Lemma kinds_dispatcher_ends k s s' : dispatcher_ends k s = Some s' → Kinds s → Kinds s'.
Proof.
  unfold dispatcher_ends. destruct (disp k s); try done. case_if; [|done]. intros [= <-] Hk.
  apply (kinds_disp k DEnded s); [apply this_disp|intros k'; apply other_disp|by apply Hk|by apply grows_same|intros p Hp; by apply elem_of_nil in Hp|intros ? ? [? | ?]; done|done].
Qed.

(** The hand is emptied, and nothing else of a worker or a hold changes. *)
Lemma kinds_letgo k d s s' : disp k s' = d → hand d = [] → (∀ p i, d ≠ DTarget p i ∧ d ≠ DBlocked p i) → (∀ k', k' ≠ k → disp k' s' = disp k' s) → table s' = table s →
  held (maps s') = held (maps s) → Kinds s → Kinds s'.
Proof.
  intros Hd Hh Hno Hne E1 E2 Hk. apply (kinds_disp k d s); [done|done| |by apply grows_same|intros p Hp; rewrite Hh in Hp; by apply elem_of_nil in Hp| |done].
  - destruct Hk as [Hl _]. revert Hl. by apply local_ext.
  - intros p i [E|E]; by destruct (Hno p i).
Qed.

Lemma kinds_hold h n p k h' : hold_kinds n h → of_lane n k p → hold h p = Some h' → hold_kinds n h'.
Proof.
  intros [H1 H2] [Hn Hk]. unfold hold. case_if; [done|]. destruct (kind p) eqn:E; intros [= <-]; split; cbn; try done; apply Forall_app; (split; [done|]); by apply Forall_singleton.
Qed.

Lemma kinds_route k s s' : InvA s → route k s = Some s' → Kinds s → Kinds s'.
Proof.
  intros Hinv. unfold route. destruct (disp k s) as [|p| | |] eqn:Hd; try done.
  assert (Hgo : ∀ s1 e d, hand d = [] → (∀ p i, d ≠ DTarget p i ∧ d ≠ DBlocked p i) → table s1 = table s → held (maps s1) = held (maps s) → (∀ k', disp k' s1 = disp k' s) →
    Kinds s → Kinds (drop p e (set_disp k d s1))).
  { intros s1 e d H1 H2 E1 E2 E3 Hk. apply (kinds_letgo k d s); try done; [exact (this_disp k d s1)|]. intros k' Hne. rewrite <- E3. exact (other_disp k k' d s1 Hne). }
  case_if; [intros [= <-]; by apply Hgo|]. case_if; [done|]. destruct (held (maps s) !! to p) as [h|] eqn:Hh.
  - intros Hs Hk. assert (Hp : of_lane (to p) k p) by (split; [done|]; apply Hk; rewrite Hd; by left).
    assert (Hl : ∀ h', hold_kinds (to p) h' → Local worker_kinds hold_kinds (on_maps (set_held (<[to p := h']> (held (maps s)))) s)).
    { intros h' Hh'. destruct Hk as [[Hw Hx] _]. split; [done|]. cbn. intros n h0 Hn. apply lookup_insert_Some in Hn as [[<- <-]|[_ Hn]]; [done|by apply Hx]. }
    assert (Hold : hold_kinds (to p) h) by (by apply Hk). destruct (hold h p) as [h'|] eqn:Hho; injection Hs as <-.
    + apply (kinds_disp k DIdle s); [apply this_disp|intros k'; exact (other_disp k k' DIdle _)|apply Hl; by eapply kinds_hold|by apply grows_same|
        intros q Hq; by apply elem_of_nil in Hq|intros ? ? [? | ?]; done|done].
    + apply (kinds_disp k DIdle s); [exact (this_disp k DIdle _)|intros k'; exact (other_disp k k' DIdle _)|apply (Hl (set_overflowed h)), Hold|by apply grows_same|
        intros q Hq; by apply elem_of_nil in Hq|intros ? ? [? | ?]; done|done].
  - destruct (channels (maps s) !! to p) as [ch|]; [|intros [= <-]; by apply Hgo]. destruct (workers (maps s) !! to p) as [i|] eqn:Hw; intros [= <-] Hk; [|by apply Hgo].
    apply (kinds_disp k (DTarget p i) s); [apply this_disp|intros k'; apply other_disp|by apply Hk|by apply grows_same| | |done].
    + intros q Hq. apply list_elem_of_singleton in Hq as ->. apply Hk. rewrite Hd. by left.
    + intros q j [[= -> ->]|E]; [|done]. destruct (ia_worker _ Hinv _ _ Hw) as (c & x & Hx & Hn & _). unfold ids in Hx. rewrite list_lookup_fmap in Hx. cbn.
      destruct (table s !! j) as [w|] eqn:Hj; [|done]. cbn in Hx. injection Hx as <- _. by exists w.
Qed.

◆ ◆ ◆ ◆ ◆

▶ [TO DO]: Look above for the line containing "Kinds s → Kinds (drop". Output from there through the line containing "assert (Hold : hold_kinds", exactly and inclusively.

▶ [YOUR SOLUTION]:
    Kinds s → Kinds (drop p e (set_disp k d s1))).
  { intros s1 e d H1 H2 E1 E2 E3 Hk. apply (kinds_letgo k d s); try done; [exact (this_disp k d s1)|]. intros k' Hne. rewrite <- E3. exact (other_disp k k' d s1 Hne). }
  case_if; [intros [= <-]; by apply Hgo|]. case_if; [done|]. destruct (held (maps s) !! to p) as [h|] eqn:Hh.
  - intros Hs Hk. assert (Hp : of_lane (to p) k p) by (split; [done|]; apply Hk; rewrite Hd; by left).
    assert (Hl : ∀ h', hold_kinds (to p) h' → Local worker_kinds hold_kinds (on_maps (set_held (<[to p := h']> (held (maps s)))) s)).
    { intros h' Hh'. destruct Hk as [[Hw Hx] _]. split; [done|]. cbn. intros n h0 Hn. apply lookup_insert_Some in Hn as [[<- <-]|[_ Hn]]; [done|by apply Hx]. }
    assert (Hold : hold_kinds (to p) h) by (by apply Hk). destruct (hold h p) as [h'|] eqn:Hho; injection Hs as <-.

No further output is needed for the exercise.